Randall consideró esa posibilidad como poco probable, pero respondió con seriedad:

– Bueno, si fuera un colapso se habrían presentado síntomas, signos de advertencia, aunque ligeros, durante algún tiempo. Tal vez el doctor Jeffries nos lo pueda decir -Randall miró al profesor de Oxford-. ¿Notó usted algún indicio de irracionalidad, de insensatez en el comportamiento del doctor Knight… o de ineficacia en su trabajo en los últimos meses?

– Ninguno en absoluto -respondió el doctor Jeffries enfáticamente-. El doctor Knight cumplió todas las tareas que le asigné de una manera consciente, brillante. El doctor Knight es un experto en muchas lenguas… el griego, el persa, el árabe, el hebreo… y el arameo, por supuesto; siendo este último el lenguaje en el que hemos estado trabajando. Como lector del museo, Florian ha funcionado intachablemente… justo lo que yo necesitaba. Comprendan esto: un joven tan enterado como Florian Knight no tiene que traducir el arameo, en un fragmento de papiro, palabra por palabra. Generalmente, Knight lo lee directa, fácil, naturalmente, como si fuera su lengua materna; como si estuviera leyendo el diario matutino. De cualquier manera, la actuación del doctor Knight, en cuanto a sus traducciones del arameo, del hebreo y del griego para nuestra junta de cinco miembros de Oxford, siempre fue elevada, siempre fue tan precisa, tan exacta como pudiera desearse.

– En resumen, ¿no cometía errores, especialmente en el último año? -insistió Randall.

El doctor Jeffries miró un instante a Steven antes de hablar.

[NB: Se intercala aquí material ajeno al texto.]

Definition exec (o : op) : M reply :=
  match o with
  | OpGet k count => DBM_Get k count
  | OpPut k v => r ← DBM_Put k v; mret (r, [])
  | OpDelete k => r ← DBM_Delete k; mret (r, [])
  end.
Fixpoint exec_all (os : list op) : M (list reply) :=
  match os with
  | [] => mret []
  | o :: os => r ← exec o; rs ← exec_all os; mret (r :: rs)
  end.
(** Opening, the operations, closing. *)
Definition session (path : string) (os : list op) (w : world) : option (list reply * world) :=
  '(ret, handle, w) ← DBM_GetKVStore path w;
  match handle with
  | None => Some ([(ret, [])], w)
  | Some db =>
      '(rs, db, w) ← run (exec_all os) db w;
      '(ret', _, w) ← run DBM_CloseKVStore db w;
      Some ((ret, []) :: rs ++ [(ret', [])], w)
  end.
Fixpoint sessions (path : string) (ss : list (list op)) (w : world) : option (list reply * world) :=
  match ss with
  | [] => Some ([], w)
  | os :: ss =>
      '(rs, w) ← session path os w;
      '(rs', w) ← sessions path ss w;
      Some (rs ++ rs', w)
  end.
End Trace.

Section Correct.
Context `{UtilsFileLaws} (h0 : condition) (Hh0 : h0 <> Dead).
Abbreviation disk := (gmap string (list byte)).
Implicit Types (F : disk) (m : kvmap) (sl : list slot) (C : disk -> Prop).

Lemma inert_exec o : inert (exec o).
Proof. unfold exec. solve_inert. Qed.
#[local] Hint Resolve inert_exec : inert.
Lemma inert_exec_all os : inert (exec_all os).
Proof. induction os as [|o os IH]; cbn [exec_all]; solve_inert. Qed.
#[local] Hint Resolve inert_exec_all : inert.

Lemma rest_size db F m : rest db F m -> kvItemSum db = Z.of_nat (size m).
Proof. intros [(hdr & sl & Hl & Hc & _ & _ & Hn) _ _ _]. by rewrite Hn, (layout_size _ _ _ _ _ Hl Hc). Qed.

Lemma exec_ok o db F m s (Q : reply -> state -> Prop) C :
  at_ h0 db F s -> rest db F m -> admissible o ->
  (forall F', durable db F' m \/ durable db F' (snd (spec o m)) -> C F') ->
  (forall s' n F', at_ h0 (set_kvItemSum n db) F' s' -> rest (set_kvItemSum n db) F' (snd (spec o m)) ->
     Q (fst (spec o m)) s') ->
  wpc (exec o) s Q C.
Proof.
  intros Hs Hr Hadm HC HQ. assert (HCF : C F) by (apply HC; left; by apply rest_durable).
  assert (Hstay : fst (spec o m) = (DBM_INVALID_ARGS, []) -> snd (spec o m) = m -> Q (DBM_INVALID_ARGS, []) s).
  { intros <- E. eapply (HQ s (kvItemSum db) F); rewrite set_kvItemSum_id; [done|]. by rewrite E. }
  unfold spec in *. destruct (IsValidKey (op_key o)) eqn:Hv; cbn [negb] in *.
  - assert (Hp : plain (op_key o)) by (by split). pose proof (rest_size _ _ _ Hr) as Hsize.
    pose proof Hr as [(hdr & sl & Hl & _) Hfl Hok Hdir].
    destruct o as [k count|k v|k]; cbn [op_key exec fst snd] in *.
    + eapply Get_ok; [done|exact Hl|done|by rewrite Hfl|done|done|exact Hs|done|]. intros s' Hs'.
      apply (HQ s' (kvItemSum db) F); by rewrite set_kvItemSum_id.
    + wbind. destruct ((length v =? 0)%nat || (MAX_VALUE_LEN <? length v)%nat) eqn:Eb.
      { unfold DBM_Put, Put. rewrite Hv. cbn [negb orb]. rewrite orb_comm, Eb.
        eapply wpc_at_ret; [done|exact Hs|]. eapply wpc_at_ret; [done|exact Hs|]. by apply Hstay. }
      apply orb_false_elim in Eb as [Eb1 Eb2]. apply Nat.eqb_neq in Eb1. apply Nat.ltb_ge in Eb2.
      assert (Hfull : (size m < 45)%nat \/ is_Some (m !! k) ->
        (DBM_MAX_KV_SUM <=? Z.of_nat (size m)) && bool_decide (m !! k = None) = false).
      { intros [Hc|[x Hx]].
        - rewrite (proj2 (Z.leb_gt _ _)) by (unfold DBM_MAX_KV_SUM; lia). done.
        - rewrite Hx. by rewrite andb_false_r. }
      eapply (Put_ok h0 Hh0 db F m k v); [exact Hs|exact Hr|done|split; [lia|done]|intros F' HF'; apply HC; by left| | |].
      * intros Hc F' HF'. apply HC. right. by rewrite (Hfull Hc).
      * intros Hs45 Hn s' Hs'. eapply wpc_at_ret; [done|exact Hs'|].
        rewrite (proj2 (Z.leb_le _ _)) in HQ by (unfold DBM_MAX_KV_SUM; lia). rewrite bool_decide_true in HQ by done.
        apply (HQ s' (kvItemSum db) F); by rewrite set_kvItemSum_id.
      * intros Hc s' n F' Hs' Hr'. eapply wpc_at_ret; [done|exact Hs'|].
        rewrite (Hfull Hc) in HQ. by eapply HQ.
    + wbind. eapply (DbmDelete_ok h0 Hh0 db F m k); [exact Hs|exact Hr|done|intros F' HF'; apply HC; by left|intros F' HF'; apply HC; by right|].
      intros s' n F' Hs' Hr'. eapply wpc_at_ret; [done|exact Hs'|]. by eapply HQ.
  - assert (Hdone : wpc (mret (DBM_INVALID_ARGS, []) : M reply) s Q C).
    { eapply wpc_at_ret; [done|exact Hs|by apply Hstay]. }
    destruct o as [k count|k v|k]; cbn [op_key exec] in *.
    + unfold DBM_Get, Get. by rewrite Hv.
    + wbind. unfold DBM_Put, Put. rewrite Hv. eapply wpc_at_ret; [done|exact Hs|done].
    + wbind. unfold DBM_Delete, Delete. rewrite Hv. eapply wpc_at_ret; [done|exact Hs|done].
Qed.

Lemma exec_all_ok os : forall db F m s,
  at_ h0 db F s -> rest db F m -> Forall admissible os ->
  wpc (exec_all os) s (fun rs s' => rs = fst (spec_all os m) /\
    exists n F', at_ h0 (set_kvItemSum n db) F' s' /\ rest (set_kvItemSum n db) F' (snd (spec_all os m))) (fun _ => True).
Proof.
  induction os as [|o os IH]; intros db F m s Hs Hr Hadm; cbn [exec_all spec_all].
  { eapply wpc_at_ret; [done|exact Hs|]. split; [done|]. exists (kvItemSum db), F. by rewrite set_kvItemSum_id. }
  inversion_clear Hadm as [|? ? Ha Has]. wbind. eapply (exec_ok o db F m); [exact Hs|exact Hr|done|done|].
  intros s1 n F1 Hs1 Hr1. destruct (spec o m) as [r m1]. cbn [fst snd] in *.
  wbind. eapply wpc_mono; [by eapply (IH _ F1 m1)|..|done]. intros rs s2 [-> (n' & F2 & Hs2 & Hr2)].
  destruct (spec_all os m1) as [rs m2]. cbn [fst snd] in *. eapply wpc_at_ret; [done|exact Hs2|]. split; [done|].
  exists n', F2. done.
Qed.

(** ** Closing *)
Lemma close_ok_ db F m s :
  at_ h0 db F s -> rest db F m ->
  wpc DBM_CloseKVStore s
    (fun r s' => r = DBM_OK /\ exists db' F', here h0 db' F' ∅ s' /\ stored true db F' m) (fun F' => stored false db F' m).
Proof.
  intros Hs Hr. assert (HCF : stored false db F m) by (by apply durable_stored, rest_durable).
  pose proof (rest_size _ _ _ Hr) as Hsize. pose proof Hr as [(hdr & sl & Hl & Hc & H8 & H9 & Hn) _ Hok _].
  pose proof (ly_room _ _ _ _ _ _ _ Hl) as Hroom. pose proof (used_le sl) as Hle.
  assert (Hst : forall F' hdr', layout db (fun _ => true) F' hdr' sl [] m -> header_ok hdr' sl -> durable db F' m /\ stored true db F' m).
  { intros F' hdr' Hl' Hh'. assert (Hw : layout db (fun _ => false) F' hdr' sl [] m).
    { destruct Hl' as [? ? ? ? Hsl ? ? ?]. split; try done. intros i t Hi. eapply slot_ok_weaken; [by apply Hsl|].
      rewrite Forall_forall in Hc. destruct (Hc t) as [->|[Hv _]]; [by eapply list_elem_of_lookup_2|by right|by left]. }
    split; [by exists hdr', sl, []|]. left. exists hdr', sl, []. split_and!; try done. intros _.
    split; [by apply clean_not_backed|done]. }
  unfold DBM_CloseKVStore, CloseKVStore. wbind. wbind. eapply wpc_at_handle; [done|exact Hs|]. rewrite Hok. cbn [negb].
  rewrite Hn. wbind. eapply SetSumIndexToFile_ok; [done|exact Hs|exact Hl|done|lia|done| |].
  { intros F' hdr' Hl' H8' H9'. apply durable_stored. eapply Hst; [exact Hl'|]. split; [done|by left]. }
  intros s1 F1 hdr1 db1 -> [pos Hs1] Hl1 H81 H91 Ht.
  assert (Hst1 : durable db F1 m /\ stored true db F1 m).
  { eapply Hst; [exact Hl1|]. split; [done|]. by right. }
  unfold at_pos in Hs1. cbn [sumFileFd set_kvItemSum set_sumIndexValid set_sumFlag] in Hs1.
  wbind. eapply wpc_close; [exact Hs1|by apply durable_stored, Hst1|by rewrite lookup_singleton_eq|].
  intros s2 r Hr2 Hs2. rewrite (proj2 (Z.ltb_ge _ _)) by lia. rewrite delete_singleton_eq in Hs2.
  wbind. eapply wpc_set_handle; [done|exact Hs2|]. intros s3 Hs3. eapply wpc_here_ret; [done|exact Hs3|].
  wbind. unfold ReleaseKVDBHandle. wbind. eapply wpc_handle; [done|exact Hs3|].
  cbn [sumFileFd set_sumFileFd]. change (0 <=? -1) with false. eapply wpc_here_ret; [done|exact Hs3|].
  eapply wpc_here_ret; [done|exact Hs3|]. split; [done|]. eexists _, F1. split; [exact Hs3|apply Hst1].
Qed.

(** ** Calls from outside *)
Lemma run_reliable {A} (m : M A) db w Q C :
  inert m -> health (look w) = Reliable -> wpc m (mkState db w false) Q C -> (forall a s', Q a s' -> overrun s' = false) ->
  exists a s', run m db w = Some (a, db_of s', world_of s') /\ Q a s'.
Proof.
  intros Hi Hr Hw Ho. pose proof (wpc_reliable m (mkState db w false) Q C Hi Hr Hw) as HQ. unfold run.
  destruct (m (mkState db w false)) as [a s']. simpl in HQ. exists a, s'. by rewrite (Ho _ _ HQ).
Qed.
Lemma at_start db F D w : look w = mkView F D h0 -> here h0 db F D (mkState db w false).
Proof. by split. Qed.

Lemma here_health db F D s : here h0 db F D s -> health (look (world_of s)) = h0.
Proof. intros Hs. pose proof (here_sees _ _ _ _ _ Hs) as Hv. unfold sees in Hv. by rewrite Hv. Qed.

(** What an opened store is like. *)
Record opened_store (quiet : bool) (path : string) (db : DBM) (w : world) m : Prop := {
  os_type : type db = type (new_handle path);
  os_dir : dirPath db = path;
  os_valid : isInvalid (sumFlag db) = false;
  os_handle : handle_ok db = true;
  os_fd : 0 <= sumFileFd db;
  os_files : exists F, at_ h0 db F (mkState db w false) /\ readable db F m /\ (quiet = true -> rest db F m);
}.

Lemma open_wpc quiet path w F m :
  look w = mkView F ∅ h0 -> (String.length path <= 200)%nat -> stored quiet (new_handle path) F m ->
  wpc InitKVStore (mkState (new_handle path) w false)
    (fun r s => r = DBM_OK /\ overrun s = false /\ opened_store quiet path (db_of s) (world_of s) m)
    (fun F' => quiet = true -> stored false (new_handle path) F' m).
Proof.
  intros Hw Hlen Hst. eapply (InitKVStore_ok h0 Hh0 quiet (new_handle path) F m); [by apply at_start|by apply new_handle_unopened|done| |].
  { destruct quiet; [by intros F' HF' _|by intros F' ?]. }
  intros s' db' F' Ht Hd Hi Hok Hfd Hat Hread Hrest. destruct Hat as [pos Hat]. pose proof Hat as [Hdb Hv Ho].
  split; [done|]. split; [done|]. rewrite Hdb. split; try done. exists F'. split; [|done]. exists pos.
  split; [done|exact Hv|done].
Qed.


End Correct.

Section Lives.
Context `{UtilsFileLaws}.
Abbreviation disk := (gmap string (list byte)).
Implicit Types (F : disk) (m : kvmap).
#[local] Hint Resolve inert_exec_all : inert.

(** On a reliable system opening succeeds. *)
Lemma open_reliable quiet path w F m :
  look w = mkView F ∅ Reliable -> (String.length path <= 200)%nat -> stored quiet (new_handle path) F m ->
  exists db w0, DBM_GetKVStore path w = Some (DBM_OK, Some db, w0) /\ opened_store Reliable quiet path db w0 m.
Proof.
  intros Hw Hlen Hst. unfold DBM_GetKVStore.
  assert (IsValidPath path = true) as -> by (unfold IsValidPath, MAX_FILE_PATH; rewrite (proj2 (Nat.leb_gt _ _)) by lia; done).
  cbn [negb]. unfold GetKVDBHandle. pose proof (malloc_ok w) as Hm. destruct (malloc w) as [got w1].
  destruct Hm as [[-> (Hr & _)]|[-> E]]; cbn [negb]; [by rewrite Hw in Hr|]. rewrite Hw in E.
  change (DBMInitFinish _ DBM_UserInit) with (new_handle path). change (DBM_UserInit =? 0) with true. cbn iota.
  destruct (run_reliable _ (new_handle path) w1 _ _ inert_InitKVStore ltac:(by rewrite E)
    (open_wpc Reliable ltac:(done) quiet path w1 F m E Hlen Hst)) as (a & s' & Hrun & -> & _ & Ho); [by intros a s' (_ & ? & _)|].
  rewrite Hrun. cbn. by exists (db_of s'), (world_of s').
Qed.

Lemma session_ok path os w F m :
  look w = mkView F ∅ Reliable -> (String.length path <= 200)%nat -> stored true (new_handle path) F m ->
  Forall admissible os ->
  exists w' F', session path os w = Some ((DBM_OK, []) :: fst (spec_all os m) ++ [(DBM_OK, [])], w') /\
    look w' = mkView F' ∅ Reliable /\ stored true (new_handle path) F' (snd (spec_all os m)).
Proof.
  intros Hw Hlen Hst Hadm. unfold session.
  destruct (open_reliable true path w F m Hw Hlen Hst) as (db & w0 & -> & [Ht Hd _ _ _ (F0 & Hat & _ & Hrest)]).
  specialize (Hrest eq_refl). cbn. destruct Hat as [pos Hat].
  destruct (run_reliable (exec_all os) db w0 _ _ (inert_exec_all os) (here_health _ _ _ _ _ Hat)
    (exec_all_ok Reliable ltac:(done) os db F0 m _ (ex_intro _ pos Hat) Hrest Hadm)) as (rs & s1 & -> & -> & n & F1 & Hat1 & Hrest1).
  { intros a s' (_ & n & F' & [q Hq] & _). apply Hq. }
  cbn. destruct Hat1 as [q Hat1]. pose proof Hat1 as [Hdb1 Hv1 Ho1].
  assert (Hs1 : mkState (db_of s1) (world_of s1) false = s1) by (destruct s1; simpl in *; congruence).
  destruct (run_reliable DBM_CloseKVStore (db_of s1) (world_of s1) (fun r s' => r = DBM_OK /\
      exists db' F', here Reliable db' F' ∅ s' /\ stored true (set_kvItemSum n db) F' (snd (spec_all os m)))
    (fun _ => True) inert_DBM_CloseKVStore) as (r & s2 & -> & -> & db2 & F2 & Hs2 & Hst2).
  - by eapply here_health.
  - rewrite Hs1. eapply wpc_mono; [eapply (close_ok_ Reliable); [done|by exists q|exact Hrest1]|done|done].
  - intros a s' (_ & db' & F' & Hx & _). apply Hx.
  - cbn. exists (world_of s2), F2. split; [done|]. split; [apply Hs2|].
    eapply stored_same; [| |exact Hst2]; done.
Qed.

(** C20: on a reliable system, opening a store that is new or was closed, with a path of at
    most 200 bytes, any operations and closing it, any number of times, answer as a map of at most 45 keys that is kept from one opening to the
    next, as long as no key is the name of the backup of another, that is, ends in
    [_dbm_kv]: a key that is not valid or a value of no or more than 512 bytes is refused, a
    new key is refused when 45 are there, a read gives the value last put and
    not since deleted if the caller's buffer is large enough. Nothing is read past
    the end of a buffer, and all files are closed at the end. *)
Theorem dbm_refines_map path ss w F m :
  look w = mkView F ∅ Reliable -> (String.length path <= 200)%nat -> stored true (new_handle path) F m ->
  Forall (Forall admissible) ss ->
  exists w' F', sessions path ss w = Some (fst (spec_sessions ss m), w') /\
    look w' = mkView F' ∅ Reliable /\ stored true (new_handle path) F' (snd (spec_sessions ss m)).
Proof.
  intros Hw Hlen Hst Hadm. revert w F m Hw Hst. induction Hadm as [|os ss Ha _ IH]; intros w F m Hw Hst.
  { by exists w, F. }
  cbn [sessions spec_sessions]. destruct (session_ok path os w F m Hw Hlen Hst Ha) as (w1 & F1 & -> & Hw1 & Hst1).
  destruct (spec_all os m) as [rs m1]. cbn [fst snd] in *. destruct (IH w1 F1 m1 Hw1 Hst1) as (w2 & F2 & E & Hw2 & Hst2).
  cbn. rewrite E. destruct (spec_sessions ss m1) as [rs' m2]. cbn [fst snd] in *. exists w2, F2. split; [|done].
  cbn. by rewrite <- app_assoc.
Qed.
Definition SetName (v : string) (c : RdbStoreConfig) : RdbStoreConfig :=
  mkConfig v (path c) (storageMode c) (journalMode c) (syncMode c) (encryptKey c) (readOnly c) (databaseFileType c)
    (databaseFileSecurityLevel c) (distributedType_ c) (bundleName_ c) (moduleName_ c) (relativePath_ c) (encryptLevel_ c).
Definition SetPath (v : string) (c : RdbStoreConfig) : RdbStoreConfig :=
  mkConfig (name c) v (storageMode c) (journalMode c) (syncMode c) (encryptKey c) (readOnly c) (databaseFileType c)
    (databaseFileSecurityLevel c) (distributedType_ c) (bundleName_ c) (moduleName_ c) (relativePath_ c) (encryptLevel_ c).
Definition SetStorageMode (v : StorageMode) (c : RdbStoreConfig) : RdbStoreConfig :=
  mkConfig (name c) (path c) v (journalMode c) (syncMode c) (encryptKey c) (readOnly c) (databaseFileType c)
    (databaseFileSecurityLevel c) (distributedType_ c) (bundleName_ c) (moduleName_ c) (relativePath_ c) (encryptLevel_ c).
Definition SetJournalMode (v : JournalMode) (c : RdbStoreConfig) : RdbStoreConfig :=
  mkConfig (name c) (path c) (storageMode c) (GetJournalModeValue v) (syncMode c) (encryptKey c) (readOnly c)
    (databaseFileType c) (databaseFileSecurityLevel c) (distributedType_ c) (bundleName_ c) (moduleName_ c)
    (relativePath_ c) (encryptLevel_ c).
Definition SetEncryptKey (v : list Z) (c : RdbStoreConfig) : RdbStoreConfig :=
  mkConfig (name c) (path c) (storageMode c) (journalMode c) (syncMode c) v (readOnly c) (databaseFileType c)
    (databaseFileSecurityLevel c) (distributedType_ c) (bundleName_ c) (moduleName_ c) (relativePath_ c) (encryptLevel_ c).
Definition ClearEncryptKey (c : RdbStoreConfig) : RdbStoreConfig := SetEncryptKey [] c.
Definition SetReadOnly (v : bool) (c : RdbStoreConfig) : RdbStoreConfig :=
  mkConfig (name c) (path c) (storageMode c) (journalMode c) (syncMode c) (encryptKey c) v (databaseFileType c)
    (databaseFileSecurityLevel c) (distributedType_ c) (bundleName_ c) (moduleName_ c) (relativePath_ c) (encryptLevel_ c).
Definition SetDatabaseFileType (v : DatabaseFileType) (c : RdbStoreConfig) : RdbStoreConfig :=
  mkConfig (name c) (path c) (storageMode c) (journalMode c) (syncMode c) (encryptKey c) (readOnly c)
    (GetDatabaseFileTypeValue v) (databaseFileSecurityLevel c) (distributedType_ c) (bundleName_ c) (moduleName_ c)
    (relativePath_ c) (encryptLevel_ c).
Definition SetBundleName (v : string) (c : RdbStoreConfig) : Z * RdbStoreConfig :=
  if empty v then (E_ERROR, c)
  else
    (E_OK, mkConfig (name c) (path c) (storageMode c) (journalMode c) (syncMode c) (encryptKey c) (readOnly c)
             (databaseFileType c) (databaseFileSecurityLevel c) (distributedType_ c) v (moduleName_ c) (relativePath_ c)
             (encryptLevel_ c)).
Definition SetServiceName (v : string) (c : RdbStoreConfig) : RdbStoreConfig := snd (SetBundleName v c).
Definition SetRelativePath (v : string) (c : RdbStoreConfig) : RdbStoreConfig :=
  mkConfig (name c) (path c) (storageMode c) (journalMode c) (syncMode c) (encryptKey c) (readOnly c) (databaseFileType c)
    (databaseFileSecurityLevel c) (distributedType_ c) (bundleName_ c) (moduleName_ c) v (encryptLevel_ c).
Definition SetAppModuleName (v : string) (c : RdbStoreConfig) : RdbStoreConfig :=
  mkConfig (name c) (path c) (storageMode c) (journalMode c) (syncMode c) (encryptKey c) (readOnly c) (databaseFileType c)
    (databaseFileSecurityLevel c) (distributedType_ c) (bundleName_ c) v (relativePath_ c) (encryptLevel_ c).
Definition SetEncryptLevel (v : string) (c : RdbStoreConfig) : RdbStoreConfig :=
  mkConfig (name c) (path c) (storageMode c) (journalMode c) (syncMode c) (encryptKey c) (readOnly c) (databaseFileType c)
    (databaseFileSecurityLevel c) (distributedType_ c) (bundleName_ c) (moduleName_ c) (relativePath_ c) v.
End RdbStoreConfig.
Import RdbStoreConfig (RdbStoreConfig).
(* ===== verification/JsPredicates.v ===== *)
(** * Predicates of the bindings

    Models of frameworks/js/napi/rdb/src/napi_rdb_predicates.cpp,
    data_share/common/src/datashare_predicates_proxy.cpp,
    dataability/src/napi_data_ability_predicates.cpp and napi_predicates_utils.cpp. A
    JavaScript object wraps a native object of predicates; a method converts its
    arguments, calls the method of the native object and returns the JavaScript object,
    so that calls can be chained. *)
From S2P Require Import Prelude Strings StdMap Memory AbsPredicates AbsPredicatesSpec RdbPredicates Parcel DataSharePredicatesObject DataSharePredicates RdbUtils RdbUtilsSpec DataAbility SharedBlock Napi.
From Stdlib Require Import Ascii.

#[local] Open Scope list_scope.

Module AP := AbsPredicates.
Module RP := RdbPredicates.
Module SP := DataSharePredicates.
Module DA := DataAbility.DataAbilityPredicates.

(** ** napi_rdb_predicates.cpp *)
Module RdbPredicatesProxy.
Section Proxy.
Context `{Napi} `{DistributedPredicates}.

Abbreviation method := (method RP.AbsRdbPredicates).
Abbreviation text := (fun v => JSUtils.Convert2String v true).
Abbreviation any := JSUtils.ConvertAny2String.
Abbreviation texts := JSUtils.Convert2StrVector.
(** The native method on the predicates behind [this]. *)
Definition GetNativePredicates (c : call) (f : RP.AbsRdbPredicates -> outcome RP.AbsRdbPredicates) : method := change_native c f.

(** [new]; called as a function, it makes a new instance itself. [p] is the address of
    the new proxy. *)
Definition New (p : Z) (c : call) : method :=
  NAPI_ASSERT (bool_decide (napi_typeof (arg c 0) = napi_string)) "Table name should be a string."
    (wrapped p (RP.new_RdbPredicates (text (arg c 0)))).

(** An instance around predicates that exist. *)
Definition NewInstance (p : Z) (value : RP.AbsRdbPredicates) : method := fun h =>
  match JSUtils.Convert2JSValue_string (RP.GetTableName value) with
  | None => Undefined
  | Some name =>
      r <-- New p (mkCall JUndefined [name]) h;
      match r with
      | (Replies v, h) => Ok (Replies v, <[p := value]> h)
      | (Raises _, h) => Ok (Replies None, h)
      end
  end.
(* ===== verification/JsPreferences.v ===== *)
(** * Preferences of the bindings

    Models of frameworks/js/napi/preferences/src: napi_preferences.cpp and
    napi_storage.cpp (the classes around preferences objects),
    napi_preferences_helper.cpp and napi_storage_helper.cpp (opening and deleting them)
    and napi_system_storage.cpp (one store of short texts). *)
From S2P Require Import Prelude Strings StdMap Memory Disk PreferencesErrno PreferencesXml PreferencesImpl PreferencesSpec PreferencesHelper Napi NapiAsync.
From Stdlib Require Import Ascii.

#[local] Open Scope list_scope.

Module PI := PreferencesImpl.

(** ** The native state

    Preferences objects with the tasks each has in its pool; the JavaScript objects that
    hold them, each with the observer registered last; the functions of the observers
    made so far, and the calls they got. *)
Record Object := mkObject { object_impl : PreferencesImpl; object_tasks : list task }.
Record Proxy := mkProxy { value_ : nat; observer_ : option Z }.
Record Kit := mkKit {
  proxies : gmap Z Proxy;
  objects : gmap nat Object;
  opener : Helper;
  storage : FS;
  observers : list js;
  heard : list (js * string);
}.
Definition with_proxies (k : Kit) (ps : gmap Z Proxy) : Kit :=
  mkKit ps (objects k) (opener k) (storage k) (observers k) (heard k).
Definition with_object (k : Kit) (n : nat) (o : Object) : Kit :=
  mkKit (proxies k) (<[n := o]> (objects k)) (opener k) (storage k) (observers k) (heard k).
Definition with_opener (k : Kit) (h : Helper) (f : FS) : Kit :=
  mkKit (proxies k) (objects k) h f (observers k) (heard k).
Definition with_observer_function (k : Kit) (f : js) : Kit :=
  mkKit (proxies k) (objects k) (opener k) (storage k) (observers k ++ [f]) (heard k).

– Mi querido amigo, los seres humanos son falibles, y su trabajo siempre está sujeto a equivocaciones. Han sido errores pretéritos (así como la nueva sabiduría se incrementó a través de la arqueología y de nuestros adelantos en filología) lo que motiva a los escolásticos a hacer nuevas traducciones de la Biblia. Permítame explicarme mejor, para que usted comprenda cabalmente las trampas a las que tuvo que enfrentarse el doctor Knight. Tomemos la palabra pim. Aparece en la Biblia sólo una vez, en el Libro de Samuel. Los traductores siempre creyeron que pim significaba «herramienta», y la consideraron como una especie de lima de carpintero. Recientemente, los traductores averiguaron que pim era en realidad una medida de peso, como la palabra shekel, así que en las últimas Biblias ya se ha utilizado esta palabra correctamente. Otro ejemplo: las antiguas Biblias inglesas siempre hicieron referencia a Isaías 7:14 redactándolo como: «Mirad, una virgen habrá de concebir.» Durante años esto fue interpretado como una profecía del Nacimiento de Cristo. Entonces, los traductores de la Versión Común Revisada vinieron y cambiaron esa línea, para que después leyera: «Mirad, una joven mujer habrá de concebir.» Ellos, los traductores, estaban traduciendo del hebreo original, en el cual la palabra almah significa «mujer joven». Las anteriores Biblias habían sido traducciones inexactas de los textos griegos que habían utilizado la palabra parthenos, que significa «virgen».